Design and procedure

This research received ethics approval from the University of Otago’s Department of Psychology and the Human Ethics Committee (B–D16/055). The study conformed to the guidelines and principles of the Declaration of Helsinki and Amazon’s Participation Agreement. No further permits or approvals were required.

The study was administered in the Qualtrics survey environment and completed online. Participants completed one of two surveys, described to participants as investigating “the features of religious [fictional] beings and entities”. Unless otherwise noted, the surveys differed only in whether the word “religious” or “fictional” was used in the instructions and dependent measures.

After providing written informed consent, participants completed three tasks, always in the same order. First, they were asked to “invent a new religious [fictional] being or entity with supernatural abilities,” and to list five supernatural abilities they thought it would possess. Afterwards, they were re-presented with the abilities they generated and asked to rate each one in terms of its counterintuitiveness (“do you think a human being could possess this ability?”). Participants were then asked to imagine a real encounter with the entity they invented, and to rate the potential threat (“do you think it could cause you significant harm if it wanted to?”) and benefit (“do you think it could significantly improve your life if it wanted to?”) it posed. All ratings in this study were made on scales anchored at 1 (not at all) and 7 (definitely).

Second, participants were presented with the abilities in Table 1, in a single, randomly-ordered “list of supernatural abilities that might apply to religious [fictional] beings and entities”. For each ability, participants provided an attribution rating by answering “is this ability likely to be attributed to a religious [fictional] being or entity?”

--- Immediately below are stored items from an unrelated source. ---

(** ** Output calls *)

(** [visit_printf] on the arguments it is given.  An output call whose
    first argument is a literal schedules
    exactly one update, on the output stream, at the current location:
    [StrAppend(out, StrFormat(format, remaining-args...))], the format
    normalized by the rewrites of ["%lf"], ["%ld"] and ["%lld"] to their
    base forms; ["%ld\n"] becomes ["%d\n"]. *)
Theorem printf_literal_format (ln : nat) (fmt : string) (fl : option nat)
  (rest : list val) (prefix : string) (s : state) :
  exists s',
    visit_printf ln (Const fmt fl :: rest) prefix s = Ok PyNone s'
    /\ st_loc s' = st_loc s
    /\ cur_exprs s'
       = cur_exprs s
         ++ [(VAR_OUT,
              Op "StrAppend"
                [Var VAR_OUT None;
                 Op "StrFormat" (Const (normalize_format fmt) fl :: rest) (Some ln)]
                (Some ln))]
    /\ (forall k, k ≠ st_loc s -> exprs_at k s' = exprs_at k s)
    /\ st_warns s' = st_warns s
    /\ normalize_format "%ld\n" = "%d\n"
    /\ normalize_format "%lld %lf" = "%d %f".
Proof.
  unfold visit_printf, addexpr, addlinemap. monad_unfold. simpl.
  eexists. split; [reflexivity|].
  repeat split; try reflexivity.
  - unfold cur_exprs at 1. simpl. apply exprs_at_set_exprs_eq.
  - intros k Hk. simpl. by apply exprs_at_set_exprs_ne.
Qed.

(** [printf("%ld\n", x)] in [main]: one append update, the format
    normalized. *)
Lemma printf_ld_example :
  exists s',
    visit 5 (FuncCall (ID "printf" 3)
               (Some (ExprList [Constant "string" "%ld\n" 3; ID "x" 3] 3)) 3)
      "main." init_state = Ok PyNone s'
    /\ cur_exprs s'
       = [(VAR_OUT,
           Op "StrAppend"
             [Var VAR_OUT None;
              Op "StrFormat" [Const "%d\n" (Some 3); Var "x" (Some 3)] (Some 3)]
             (Some 3))].
Proof. vm_compute. eexists; split; reflexivity. Qed.

(** ** Switch *)

(** The rewriting of a switch body never rejects what follows a first
    [case] group: whatever groups come after it, in whatever order, a
    statement is produced. *)
Lemma convert_case_first (cond e : node) (stmts rest : list node) (ln : nat) :
  forallb is_group rest = true ->
  exists st, convert cond (Case e stmts ln :: rest) = inr (Some st).
Proof.
  intros Hrest.
  assert (Hok : exists r, convert cond rest = inr r).
  { clear e stmts ln. induction rest as [|item rest IH]; [by eexists|].
    simpl in Hrest. apply andb_prop in Hrest as [Hitem Hrest].
    destruct (IH Hrest) as [r Hr].
    destruct item; try discriminate Hitem; simpl.
    - rewrite Hr. by eexists.
    - destruct rest; by eexists. }
  destruct Hok as [r Hr]. simpl. rewrite Hr. by eexists.
Qed.

(** C4 on the code: a switch whose [default] group is followed by another
    group, or by a second [default], is not rejected.  The rewriting stops
    at the misplaced [default] and drops it and everything after it, and
    the visit succeeds, scheduling only the update of the first case. *)
Theorem switch_default_not_last_accepted :
  convert (ID "x" 1) switch_items_default_in_middle
    = inr (Some (If (BinaryOp "==" (ID "x" 1) (int_const "1" 2) 2)
                    (Compound (Some [assign "a" (int_const "1" 2) 2]) 2)
                    None 2))
  /\ convert (ID "x" 1) switch_items_two_defaults
    = convert (ID "x" 1) switch_items_default_in_middle
  /\ exists s',
      visit 8 switch_default_in_middle "main." init_state = Ok PyNone s'
      /\ map_to_list (st_exprs s') = [(2%positive, [("a", Const "1" (Some 2))])]
      /\ st_inswitch s' = false.
Proof.
  split; [reflexivity|]. split; [reflexivity|].
  vm_compute. eexists; repeat split; reflexivity.
Qed.
(** A batch of one record. *)
Lemma process_single (raw : RawCampaignData.t) (w : World)
    (res : option FalconFormattedData.t) (w2 : World) :
  CampaignService.transform_to_falcon_format settings akeneo_service raw w
  = (Return res, w2) ->
  process [raw] w
  = match res with
    | Some falcon =>
        (Return (CampaignResponse.mk 1 1 0
                   [ProcessedCampaignData.mk raw falcon (datetime_now w2).1] None),
         (datetime_now w2).2)
    | None => (Return (CampaignResponse.mk 1 0 1 [] None), w2)
    end.
Proof.
  intros Ht.
  unfold CampaignService.process_campaign_data. cbn [CampaignService.process_loop].
  unfold mbind at 1. unfold mbind at 1, mtry_except at 1, mbind at 1. rewrite Ht.
  destruct res as [falcon |].
  - unfold CampaignService.new_processed, CampaignService.now, mbind, ret. reflexivity.
  - unfold ret. reflexivity.
Qed.

(** X17.  The product route ends in exactly one of three ways: 404 when
    the database has no campaign for the product; 500 when it has one but
    the transform returns no record for it; otherwise the body with the
    product id, the pair built from the campaign found, and the statistics
    1 fetched, 1 processed, 0 failed. *)
Theorem get_campaign_by_product_outcome (product_id : string)
    (found : option RawCampaignData.t) (w w1 : World) :
  db_get_campaign_by_product_id product_id w = (Return found, w1) ->
  match found with
  | None =>
      CampaignRoutes.get_campaign_by_product settings akeneo_service datetime_now
        db_get_campaign_by_product_id str_exn product_id w
      = (CampaignRoutes.HTTPException 404 ("No campaign found for product " ++ product_id), w1)
  | Some raw =>
      exists res w2,
        CampaignService.transform_to_falcon_format settings akeneo_service raw w1
        = (Return res, w2)
        /\ match res with
           | None =>
               CampaignRoutes.get_campaign_by_product settings akeneo_service datetime_now
                 db_get_campaign_by_product_id str_exn product_id w
               = (CampaignRoutes.HTTPException 500
                    ("Error processing campaign for product " ++ product_id), w2)
           | Some falcon =>
               CampaignRoutes.get_campaign_by_product settings akeneo_service datetime_now
                 db_get_campaign_by_product_id str_exn product_id w
               = (CampaignRoutes.Ok
                    (CampaignRoutes.mk_product_body product_id
                       (ProcessedCampaignData.mk raw falcon (datetime_now w2).1)
                       (CampaignRoutes.mk_stats 1 1 0)),
                  (datetime_now w2).2)
           end
  end.
Proof.
  intros Hdb.
  unfold CampaignRoutes.get_campaign_by_product, CampaignRoutes.or_500_passing, mbind.
  rewrite Hdb. destruct found as [raw |]; [| reflexivity].
  destruct (transform_returns settings akeneo_service raw w1) as (res & w2 & Ht).
  exists res, w2. split; [exact Ht |].
  rewrite (process_single raw w1 res w2 Ht). now destruct res.
Qed.

End RouteProperties.

(** *** The campaign query *)

Section QueryProperties.

(** Whether an optional text filter is set. *)
Local Abbreviation is_set o := (truthy (of_opt_str o)).

(** Whether an optional date filter is set. *)
Local Abbreviation has_date o :=
  (match o with Some _ => true | None => false end).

Third, participants were asked to “name 5 well-known religious [fictional] beings or entities with supernatural abilities, from the past or present.” We defined a religious agent as an entity “that many people believe exists, and that is part of a religion”, and a fictional agent as an entity “that people generally do not believe exists”. Participants then rated each entity in terms of its potential harm and benefits, answering the questions specified above. They were told to assume, for the purposes of making their ratings, that their five agents do exist.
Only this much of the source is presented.